3. Tropical Dry Forest Response to Variations in Climate

Over the past century, there has been a rise in global temperature with a reduced range in daily temperature fluctuations [83]. Additionally, precipitation in the mid to high latitudes has increased and decreased in the equatorial areas [83]. These precipitation trends vary on a local and regional scale, however, based on geographic and topographic influences.
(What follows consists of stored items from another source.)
(* ===== verification/DraftSafety.v ===== *)
(** * DraftSafety

    The drafts of a step that is under way are replaced by those the runner
    proposed in the meantime: [update_draft_token_ids_in_output] keeps the shape
    the runner was told, and marks what the grammars reject. *)

From S2P Require Import Prelude Request OrderedDict KVCacheManager EncoderCache SchedulerState Scheduler Lifecycle OutputUpdate UpdateSafety.

Module DraftSafety.
Import Request OrderedDict SchedulerState Scheduler Lifecycle OutputUpdate UpdateSafety.
#[local] Open Scope Z_scope.

Section drafts.
Context {KV EC : Type} {GM : Type} {GI : GrammarManager GM} {GC : GrammarContract GM}.
#[local] Notation State := (SchedulerState.Scheduler KV EC).
#[local] Notation Engine := (State * GM)%type.

(** Drafts are validated where the grammar of the request advances. *)
Lemma validate_drafts_ok e q drafts (p : Engine) : grammars_rep p.2 ->
  wp (validate_drafts e q drafts) (fun ids p' => ids `prefix_of` drafts /\ p'.1 = p.1 /\ grammars_rep p'.2) p.
Proof.
  intros Hg. unfold validate_drafts. apply wp_bind, wp_zoom. eapply wp_mono; [by apply grammars_should_advance|].
  intros b g1 [Hg1 Hb]. destruct b; [|by apply wp_ret].
  specialize (Hb eq_refl). apply andb_true_iff in Hb as [_ Hb]. apply wp_bind, wp_get, wp_bind. cbn [snd]. rewrite Hb. apply wp_ret.
  apply wp_zoom. eapply wp_mono; [by apply grammars_validate|]. by intros l g2 [Hl Hg2].
Qed.

(** [new] and the count [inv] of rejected drafts, for the scheduled placeholders
    [old] and the drafts [given]: an accepted prefix, filled up with -1. *)
Definition padded (old given new : list Z) (inv : option Z) : Prop :=
  exists ids, ids `prefix_of` take (length old) given /\ new = ids ++ replicate (length old - length ids) (-1) /\
    inv = if decide (length ids = length old) then None else Some (zlen old - zlen ids).

(** The unfinished request of an id. *)
Definition live (s : State) (id : string) : option Z :=
  r ← requests s !! id; if is_finished (status (objs s r)) then None else Some r.

(** What becomes of the placeholders of a request when the drafts [l] came in. *)
Definition replaced (s : State) (l : list (string * list Z)) (id : string) (old new : list Z) (inv : option Z) : Prop :=
  match live s id, od_get id l, old with
  | Some _, Some given, _ :: _ => padded old given new inv
  | _, _, _ => new = old /\ inv = None
  end.

Lemma padded_length old given new inv : padded old given new inv -> length new = length old.
Proof.
  intros (ids & Hp & -> & _). apply prefix_length in Hp. rewrite length_take in Hp. rewrite length_app, length_replicate. lia.
Qed.

Lemma live_request_ok id (s : State) Q : Q (live s id) s -> wp (live_request id) Q s.
Proof. done. Qed.

(** The lists so far: [spec] the drafts, [inv] the rejected ones. *)
Record replacing (s : State) (spec : list (string * list Z)) (l : list (string * list Z))
    (acc : list (string * list Z) * gmap string Z) (p : Engine) : Prop := {
  rp_state : p.1 = s;
  rp_keys : acc.1.*1 = spec.*1;
  rp_lists : forall id old, od_get id spec = Some old -> exists new, od_get id acc.1 = Some new /\
    replaced s l id old new (acc.2 !! id);
  rp_inv : forall id, od_get id spec = None -> acc.2 !! id = None;
  rp_grammars : grammars_rep p.2
}.

(** Drafts for other requests make no difference. *)
Lemma replaced_other s l e id old new inv :
  id <> e.1 \/ live s id = None \/ old = [] -> replaced s l id old new inv -> replaced s (l ++ [e]) id old new inv.
Proof.
  destruct e as [k given]. unfold replaced. rewrite od_get_snoc. cbn [fst].
  destruct (live s id), (od_get id l), old; try done; try (by intros _ H); case_decide; try (by intros _ H); by intros [?|[?|?]].
Qed.

Lemma replace_one s spec l e acc p : e.1 ∉ l.*1 -> replacing s spec l acc p ->
  wp (update_drafts_of acc e) (fun acc' p' => replacing s spec (l ++ [e]) acc' p') p.
Proof.
  intros He [R1 R2 R3 R4 R5]. destruct acc as [cur inv], e as [id given], p as [s' g]. cbn [fst snd] in *. subst s'.
  unfold update_drafts_of. apply wp_bind, wp_zoom, live_request_ok. cbn [fst snd].
  assert (Hsame : live s id = None \/ default [] (od_get id cur) = [] -> replacing s spec (l ++ [(id, given)]) (cur, inv) (s, g)).
  { intros Hor. constructor; try done. cbn [fst snd]. intros id' old Hold. destruct (R3 id' old Hold) as (new & Hnew & Hr).
    exists new. split; [done|]. apply replaced_other; [|done]. destruct (decide (id' = id)) as [->|]; [|by left]. right.
    destruct Hor as [?|Hor]; [by left|right]. rewrite Hnew in Hor. simpl in Hor. subst new. unfold replaced in Hr.
    rewrite (proj2 (od_get_none _ _) He) in Hr. destruct (live s id), old; naive_solver. }
  destruct (live s id) as [r|] eqn:El; [|apply wp_ret, Hsame; by left].
  destruct (od_get id cur) as [[|x cs]|] eqn:Ecur; [apply wp_ret, Hsame; by right| |apply wp_ret, Hsame; by right].
  set (old := x :: cs) in *. clear Hsame. apply wp_bind, wp_zoom, wp_gets. cbn [fst snd].
  apply wp_bind. eapply wp_mono; [by apply validate_drafts_ok|]. intros ids [s' g'] (Hp & Es & Hg'). cbn [fst snd] in *. subst s'.
  assert (Hspec : od_get id spec = Some old).
  { destruct (od_get id spec) as [o|] eqn:E.
    - destruct (R3 id o E) as (new & Hnew & Hr). unfold replaced in Hr. rewrite El, (proj2 (od_get_none _ _) He) in Hr. naive_solver.
    - apply od_get_none in E. rewrite <- R2 in E. apply od_get_in in Ecur. done. }
  pose proof (prefix_length _ _ Hp) as Hlen. rewrite length_take in Hlen.
  assert (Hn : Z.to_nat (zlen old - zlen ids) = (length old - length ids)%nat) by lia.
  apply wp_ret. cbv zeta. rewrite Hn. constructor; cbn [fst snd]; try done.
  - rewrite od_set_keys; [done|]. by eapply od_get_in.
  - intros id' old' Hold. destruct (decide (id' = id)) as [->|Hne].
    + assert (old' = old) as -> by congruence. eexists. split; [apply od_get_set|]. unfold replaced.
      rewrite El, od_get_snoc, (proj2 (od_get_none _ _) He), decide_True by done. exists ids. split; [done|]. split; [done|].
      destruct (R3 id old Hspec) as (new & _ & Hr). unfold replaced in Hr. rewrite El, (proj2 (od_get_none _ _) He) in Hr.
      destruct (Z.eqb_spec (zlen old - zlen ids) 0) as [E0|E0]; case_decide as Ed; try lia; [by destruct Hr|apply lookup_insert_eq].
    + destruct (R3 id' old' Hold) as (new & Hnew & Hr). exists new. rewrite od_get_set_ne by done. split; [done|].
      destruct (_ =? 0); [|rewrite lookup_insert_ne by done]; apply replaced_other; auto.
  - intros id' Hnone. assert (id' <> id) by (by intros ->; rewrite Hspec in Hnone).
    destruct (_ =? 0); [|rewrite lookup_insert_ne by done]; auto.
Qed.

(** The drafts of a step under way keep their shape. For drafts of distinct
    requests, [update_draft_token_ids_in_output] returns without touching the
    scheduler, and changes the output of the step only in its drafts: the same
    requests have drafts, and as many as scheduled. A request that still exists
    and for which drafts came in has a prefix of them, cut to the scheduled
    number, with -1 in place of what its grammar rejects; the number of those is
    recorded if there are any. Every other request keeps its drafts. *)
Theorem drafts_in_output_padded drafts o (s : State) g :
  NoDup drafts.*1 -> grammars_rep g ->
  exists spec inv g', update_draft_token_ids_in_output drafts o (s, g) = (Ok (set_drafts spec inv o), (s, g')) /\ grammars_rep g' /\
    spec.*1 = (out_spec_decode_tokens o).*1 /\
    (forall id, length (default [] (od_get id spec)) = length (default [] (od_get id (out_spec_decode_tokens o)))) /\
    (forall id old, od_get id (out_spec_decode_tokens o) = Some old -> exists new, od_get id spec = Some new /\
      replaced s drafts id old new (inv !! id)) /\
    (forall id, od_get id (out_spec_decode_tokens o) = None -> inv !! id = None).
Proof.
  intros Hnd Hg. set (old := out_spec_decode_tokens o).
  assert (H : wp (for_fold update_drafts_of drafts (old, ∅)) (fun acc p => replacing s old drafts acc p) (s, g)).
  { apply (wp_for_fold (fun l _ acc p => replacing s old l acc p)).
    - constructor; try done; cbn [fst snd]; intros id l Hl. exists l. split; [done|]. unfold replaced.
      simpl. by destruct (live s id).
    - intros l1 e l2 acc p E I. apply replace_one; [|done]. rewrite E, fmap_app in Hnd.
      apply list.NoDup_app in Hnd as (_ & Hd & _). intros He. apply (Hd _ He). by left. }
  destruct (wp_returns _ _ _ H) as ([spec inv] & [s' g'] & Hrun & [R1 R2 R3 R4 R5]). cbn [fst snd] in *. subst s'.
  exists spec, inv, g'. unfold update_draft_token_ids_in_output, mbind, M_bind. fold old. rewrite Hrun. split; [done|].
  split; [done|]. split; [done|]. split; [|done]. intros id. destruct (od_get id old) as [l|] eqn:E.
  - destruct (R3 id l E) as (new & -> & Hr). simpl. unfold replaced in Hr.
    destruct (live s id), (od_get id drafts), l; try (by destruct Hr as [-> _]). by eapply padded_length.
  - apply od_get_none in E. rewrite <- R2 in E. by rewrite (proj2 (od_get_none _ _) E).
Qed.
End drafts.
End DraftSafety.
Temperature and precipitation also vary by year, with large latitudinal variations based on the El Nino Southern Oscillation (ENSO) [6]. There have also been increases in the number of extreme events that have occurred globally, including tropical storms, droughts, and fires [83]. Ecosystems differentially respond to these variations and changes based not only on the individual species but also based on the ecological networks and the relationship of the community to the surrounding abiotic environment [84].
Of the climatic variables, the response to temperature and precipitation has been found to explain the majority of variation between different TDFs sites, with rainfall explaining the majority of the differentiation, followed by temperature [49,85].

3.1. Temperature

While temperature has less impact on the variability in phenology, biomass, structure, and successional stages in TDFs compared to precipitation, it does provide a moderating effect [57,86]. An example of this moderating effect is the limited range of optimal temperature for photosynthesis to occur in both tropical dry and tropical wet forests (29–32 °C) [87]. The photosynthetic activity of the leaves in trees and lianas decreases if the temperature deviates from this range [87].
Temperature is also critical for succession through the recruitment of new species and plant flowering [88]. The magnitude and timing of flowering and pollen production are directly related to temperature, with warmer temperatures increasing flower production [88,89]. The effect is stronger in wet forests but is still present in seasonally dry tropical forests, with consistent increases in both temperature and flower production since 2000 [89]. Temperature and temperature related variables also accounted for 57% of the variation in succession (forest structure compared to the fallow age) in TDF sites in Mexico [90].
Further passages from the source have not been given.